Finding himself pushed for time, Karlin on November 27, 1961 wrote to plaintiffs’ counsel as follows:

“Dear Mr. Kramer
“As you probably know, I am substituting as counsel for the defendant appellant Myron Lageschulte in the matter of the appeal.
“I understand you were kind enough to offer to stipulate for extensions of time, if necessary, with Messrs. Huszagh; would you be kind enough to extend me a similar courtesy? I shall be most pleased to reciprocate, if the occasion arises.
“I have just received the record about ten days ago, and frankly, I am swamped. I have the abstract nearly ready for the printer, however.
“I am enclosing a copy of my Motion for an Extension of time, but I should appreciate the oppor*210tunity of attaching a stipulation to the original I intend filing in Ottawa.
“Thank you for your courtesy in this matter.”

The courtesy was extended and we thereupon again extended the time to December 30, 1961..

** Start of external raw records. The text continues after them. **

(** The sample request and the same request from another hospital, both
    at time 1001. *)
Lemma same_source_same_clock_witness :
  socket Sample.service <> None
  /\ map (fun n => (NotificationData.id n, NotificationData.read n))
       (notifications
          (state (run Sample.decimal
                    [Receive (Sample.env 1001)
                       (InboundEvent.blood_request_match Sample.request);
                     Receive (Sample.env 1001)
                       (InboundEvent.blood_request_match
                          Scenario.other_request);
                     MarkAsRead (JS.lit "req_r7_1001")]
                    Sample.service)))
     = [(JS.lit "req_r7_1001", true);
        (JS.lit "req_r7_1001", true);
        (JS.lit "req_r7_1000", false)].
Proof.
  assert (H : socket Sample.service <> None) by discriminate.
  split; [exact H|].
  destruct (same_source_same_clock_collide Sample.decimal (Sample.env 1001)
              (Sample.env 1001)
              (InboundEvent.blood_request_match Sample.request)
              (InboundEvent.blood_request_match Scenario.other_request)
              Sample.service eq_refl eq_refl eq_refl H) as (_ & Hl).
  cbv zeta in Hl.
  change (NotificationData.id
            (notification_of Sample.decimal (Sample.env 1001)
               (InboundEvent.blood_request_match Sample.request)))
    with (JS.lit "req_r7_1001") in Hl.
  rewrite Hl. reflexivity.
Defined.

(** The sample service through a [connect] for the clinic's profile: the
    socket is still the donor's. *)
Lemma open_socket_is_kept_witness :
  socket Sample.service = Some Sample.sock
  /\ Behaviour.disconnects Scenario.later = false
  /\ socket (state (run Sample.decimal Scenario.later Sample.service))
     = Some Sample.sock
  /\ socket
       (state
          (NotificationList.effect None Scenario.clinic 7
             (state (run Sample.decimal Scenario.later Sample.service))))
     = Some Sample.sock.
Proof.
  assert (Hs : socket Sample.service = Some Sample.sock) by reflexivity.
  assert (Hd : Behaviour.disconnects Scenario.later = false)
    by reflexivity.
  destruct (open_socket_is_kept Sample.decimal Scenario.later Sample.service
              None Scenario.clinic 7 Hs Hd) as (H1 & _ & H2 & _).
  repeat split; assumption.
Defined.

(** A center mounted on a new service with callback 7, then the three
    sample events. *)
Lemma mounted_center_witness :
  Behaviour.unsubscribes 7 (Spec.arrivals Sample.events) = false
  /\ length
       (NotificationList.shown 7 []
          (trace
             (run Sample.decimal (Spec.arrivals Sample.events)
                (state (NotificationList.effect None Sample.donor 7 new)))))
     = 3.
Proof.
  assert (H : Behaviour.unsubscribes 7 (Spec.arrivals Sample.events)
              = false) by reflexivity.
  split; [exact H|].
  pose proof (mounted_center_shows_current_list Sample.decimal None
                Sample.donor 7 (Spec.arrivals Sample.events) new H) as Hs.
  cbv zeta in Hs.
  change (fst (result (NotificationList.effect None Sample.donor 7
                         (@new N))))
    with (@nil (NotificationData.t N)) in Hs.
  rewrite Hs. reflexivity.
Defined.

(** A center with callback 7 mounts on the sample service and unmounts. *)
Lemma effect_then_cleanup_witness :
  ~ In 7 (listeners Sample.service)
  /\ listeners
       (state (NotificationList.effect None Sample.donor 7 Sample.service))
     = [1; 2; 7]
  /\ state
       (snd (result (NotificationList.effect None Sample.donor 7
                       Sample.service))
          (state (NotificationList.effect None Sample.donor 7
                    Sample.service)))
     = Sample.service.
Proof.
  assert (H : ~ In 7 (listeners Sample.service)).
  { simpl. intros [H|[H|[]]]; discriminate H. }
  split; [exact H|].
  destruct (effect_then_cleanup None Sample.donor 7 Sample.service H)
    as (_ & _ & Hl & _).
  split; [exact Hl | reflexivity].
Defined.

(** The donor's card of the request that arrived in the sample session. *)
Lemma card_actions_witness :
  In (notification_of Sample.decimal (Sample.env 1001)
        (InboundEvent.blood_request_match Sample.request))
    (notifications (state (run Sample.decimal Scenario.session new)))
  /\ NotificationCard.showsActions
       (Role.toString (UserProfile.role Sample.donor))
       (notification_of Sample.decimal (Sample.env 1001)
          (InboundEvent.blood_request_match Sample.request))
     = true
  /\ UserProfile.role Sample.donor = Role.donor
  /\ NotificationData.type
       (notification_of Sample.decimal (Sample.env 1001)
          (InboundEvent.blood_request_match Sample.request))
     = NotificationType.blood_request.
Proof.
  assert (Hin : In (notification_of Sample.decimal (Sample.env 1001)
                      (InboundEvent.blood_request_match Sample.request))
                  (notifications
                     (state (run Sample.decimal Scenario.session new))))
    by (left; reflexivity).
  assert (Hsh : NotificationCard.showsActions
                  (Role.toString (UserProfile.role Sample.donor))
                  (notification_of Sample.decimal (Sample.env 1001)
                     (InboundEvent.blood_request_match Sample.request))
                = true) by reflexivity.
  destruct (card_actions_answer_the_request Sample.decimal Scenario.session
              Sample.donor _ Hin Hsh) as (Hr & Ht & _).
  repeat split; assumption.
Defined.


(** The unread record of the sample service. *)
Lemma mark_as_read_button_witness :
  In (blood_request_notification Sample.decimal (Sample.env 1000)
        Sample.request)
    (notifications Sample.service)
  /\ NotificationCard.showsMarkAsRead
       (blood_request_notification Sample.decimal (Sample.env 1000)
          Sample.request)
     = true
  /\ result
       (getUnreadCount
          (state (markAsRead (JS.lit "req_r7_1000") Sample.service)))
     < result (getUnreadCount Sample.service).
Proof.
  assert (Hin : In (blood_request_notification Sample.decimal
                      (Sample.env 1000) Sample.request)
                  (notifications Sample.service))
    by (left; reflexivity).
  assert (Hsh : NotificationCard.showsMarkAsRead
                  (blood_request_notification Sample.decimal
                     (Sample.env 1000) Sample.request)
                = true) by reflexivity.
  destruct (mark_as_read_button_disappears Sample.service _ Hin Hsh)
    as (_ & _ & Hlt).
  repeat split; assumption.
Defined.

(** The donor saves a form whose full name is three blanks. *)
Lemma blank_name_witness :
  forallb JS.is_white_space
    (FormData.fullName (ProfileSettings.formData Scenario.blank_form))
  = true
  /\ map UpdateData.fullName
       (ProfileSettings.updates
          (snd (ProfileSettings.handleSave Sample.donor
                  (ProfileSettings.Resolved None) None
                  Scenario.blank_form)))
     = [[]].
Proof.
  assert (H : forallb JS.is_white_space
                (FormData.fullName
                   (ProfileSettings.formData Scenario.blank_form))
              = true) by reflexivity.
  split; [exact H|].
  destruct (blank_name_is_sent_empty Sample.donor
              (ProfileSettings.Resolved None) None Scenario.blank_form H)
    as (u & Hu & Hn).
  rewrite Hu. simpl. rewrite Hn. reflexivity.
Defined.

End BehaviourWitnesses.
(** * agnostica: request execution, gateway liveness, entity cache, mention fill

    A shallow embedding of the resilient core of [agnostica]
    ([http.py], [gateway.py], [mixins.py]) together with the properties
    its specification states about it.

    Conventions.
    - An [await] on a collaborator (the aiohttp session, the server object,
      the platform adapter) is a question put to an environment, which
      answers with a value or with a raised exception.
    - Every such question is recorded in a trace, so that "how many fetches
      were issued" is a property of the returned trace.
    - Exceptions are values of [exn]; a computation ends in [Return] or
      [Raise]. *)

From Stdlib Require Import ZArith QArith List String Bool Lia.
From stdpp Require Import base option list strings pretty gmap.
Import ListNotations.

Close Scope Q_scope.
Open Scope string_scope.
Open Scope list_scope.

(** ** errors.py and the built-in exceptions the code raises or catches *)

(** The [retry-after] header as line 229 meets it: absent, a text that
    [float] reads as a number of seconds, or a text [float] rejects.  (The
    texts [float] reads as an infinity or as a NaN are left out.) *)
Inductive header_value : Type :=
| Absent
| Seconds (q : Q)
| NotANumber (raw : string).

(** What can go wrong while the body is received: [response.read()] and
    [response.text(encoding='utf-8')] fail when the payload is cut short
    ([aiohttp.ClientPayloadError]), when the connection is lost
    ([aiohttp.ClientOSError], an [OSError]) or, for [text], when the bytes
    are not UTF-8 ([UnicodeDecodeError], a [ValueError]). *)
Inductive body_error : Type :=
| PayloadCut (msg : string)
| ConnectionLost (errno : Z)
| NotUtf8 (msg : string).

(** What can go wrong in [json.loads]: the text is no JSON document
    ([json.JSONDecodeError], a [ValueError]) or it nests too deep
    ([RecursionError], a [RuntimeError]). *)
Inductive json_error : Type :=
| NotJson (msg : string)
| TooDeep.

(** What [request] reads of an [aiohttp.ClientResponse]: the status, the
    two headers it looks at, the body, and how receiving and decoding that
    body fare: [read_failure] is the exception [response.read()] or
    [response.text()] raises, if any; [json_failure] is the exception
    [json.loads] raises on the text, if any. *)
Record Response : Type := mkRawResponse {
  status : Z;
  content_type : option string;
  retry_after_header : header_value;
  body : string;
  read_failure : option body_error;
  json_failure : option json_error
}.

(** A response whose body is received and decoded without error and whose
    [retry-after] header, when present, is a number. *)
Definition mkResponse (status : Z) (content_type : option string)
    (retry_after : option Q) (body : string) : Response :=
  mkRawResponse status content_type
    (match retry_after with Some q => Seconds q | None => Absent end)
    body None None.

(** The [retry-after] header read as a number, when it is one. *)
Definition retry_after (r : Response) : option Q :=
  match retry_after_header r with
  | Seconds q => Some q
  | Absent | NotANumber _ => None
  end.

(** The value bound to [data] in [request]: raw bytes for media, the
    decoded JSON document for [application/json] (kept symbolic: [Json s]
    is [json.loads(s)]), the text otherwise. *)
Inductive Data : Type :=
| Bytes (raw : string)
| Json (text : string)
| Text (text : string).

(** The classes of errors.py that derive from [HTTPException]. *)
Inductive http_class : Type :=
| HTTPException_
| Forbidden
| NotFound
| PlatformServerError.

Inductive exn : Type :=
| HTTPException (cls : http_class) (r : Response) (d : Data)
| OSError (errno : Z)
| WSServerHandshakeError (msg : string)
| TimeoutError
| KeyError (key : string)
| AttributeError (attr : string)
| TypeError (msg : string)
| ValueError (msg : string)
| RuntimeError (msg : string)
| ClientPayloadError (msg : string)
| RecursionError.

(** The exception a failed read raises.  [aiohttp.ClientOSError] is an
    [OSError] and [UnicodeDecodeError] a [ValueError]; no handler of the
    code tells them from their base class. *)
Definition raised_by_read (b : body_error) : exn :=
  match b with
  | PayloadCut msg => ClientPayloadError msg
  | ConnectionLost errno => OSError errno
  | NotUtf8 msg => ValueError msg
  end.

(** The exception a failed [json.loads] raises.  [json.JSONDecodeError]
    is a [ValueError]; [RecursionError] is a [RuntimeError] with a message
    of the interpreter's own. *)
Definition raised_by_json (j : json_error) : exn :=
  match j with
  | NotJson msg => ValueError msg
  | TooDeep => RecursionError
  end.

(** [except HTTPException] catches the class and its subclasses. *)
Definition is_HTTPException (e : exn) : bool :=
  match e with HTTPException _ _ _ => true | _ => false end.

Inductive result (A : Type) : Type :=
| Return (a : A)
| Raise (e : exn).
Arguments Return {A} a.
Arguments Raise {A} e.

(** ** http.py: HTTPClientBase.request *)

Module HTTPClientBase.

(** One answer of [self.session.request(...)]. *)
Inductive attempt : Type :=
| Responded (r : Response)
| Failed (e : exn).

(** The remote end: what the [tries]-th call of [session.request]
    yields. *)
Definition server : Type := nat -> attempt.

Inductive event : Type :=
| EvRequest (tries : nat)
| EvSleep (seconds : Q).
(** The handle that [URL.createObjectURL] returns for the output [out]
    when asked in host state [h]. *)
Definition output_url (fileObj : ProcessedFile) (out : list byte) (h : S) : string :=
  fst (host_createObjectURL
         (inr {| blob_parts := out;
                 blob_type := getMimeType (requestedFormat fileObj) |}) h).

(** *** [updateOutputFormat] and the remove button *)

Definition updateOutputFormat (fileId format : string) : M S unit :=
  setFiles (map_id fileId (with_outputFormat format)).

(** [setFiles((prev) => prev.filter((item) => item.id !== f.id))] *)
Definition removeFile (f : ProcessedFile) : M S unit :=
  setFiles (filter (fun item => id item <> id f)).

End App.

(** ** The user interface as a guarded transition system

    A handler can run only while the element that carries it is rendered,
    and React re-renders between two events, so an event is enabled on the
    current list.  A conversion is split at its first [await]: the click
    runs [convertFile_begin], the rest runs later, after any number of
    other events.  The rest touches the list in one place only, so it is
    run in one go; what the engine was asked by other conversions in the
    meantime only shows in its answers, which are arbitrary.  The readiness
    flag only hides the drop zone; it is not part of this model. *)

#[global] Instance byte_eq_dec : EqDecision byte.
Proof. intros x y. destruct (Byte.eqb x y) eqn:E.
  - left. now apply Byte.byte_dec_bl.
  - right. intros ->. now rewrite Byte.byte_dec_lb in E.
Defined.

#[global] Instance File_eq_dec : EqDecision File.
Proof. solve_decision. Defined.

#[global] Instance ProcessedFile_eq_dec : EqDecision ProcessedFile.
Proof. solve_decision. Defined.

(** [xs.findIndex(p)], [None] for [-1] *)
Fixpoint findIndex {A} (p : A -> bool) (xs : list A) : option nat :=
  match xs with
  | [] => None
  | x :: xs' => if p x then Some 0 else S <$> findIndex p xs'
  end.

Sometime after December 1, the attorneys had a telephone conversation concerning possible settlement. Karlin opined at that time, after thanking Kramer for his courtesy in signing the stipulation, that he had “a .good appeal.” They were, not able to arrive at a settlement. On December 9, 1961, Kramer wrote to Karlin as follows:

“I was pleased to see that the Court saw fit to grant you adequate time to prepare and file your brief and abstract, to-wit to and including December 30,1961.
“I assume that you will shortly finish your abstracting and briefing and will then return the record and transcript to the Clerk of the Circuit Court of Kané County in Geneva, Illinois.
“God willing, I am going to try to have any additional abstract and brief and argument prepared within the normal 20 days allocated to us which is 20 days after the 30th of December, 1961. Because we run over into the New Year’s weekend and January 1 not being a working day, I would appreciate it if you could serve me with your abstract, brief and argument before December 30, a Saturday if this is possible. I would also appreciate your informing me when you return the record to Mr. Perkins, Clerk of the Kane County Circuit Court.
“Would you also please note that we are no longer at 5 Douglas Avenue and see that the mail*211ings correctly go to our address at 474 Summit Street, Elgin, Illinois.
Seasons Greetings,”

This was the last interchange between them during the remainder of ’61, and the year closed with no abstracts or briefs on file in this court.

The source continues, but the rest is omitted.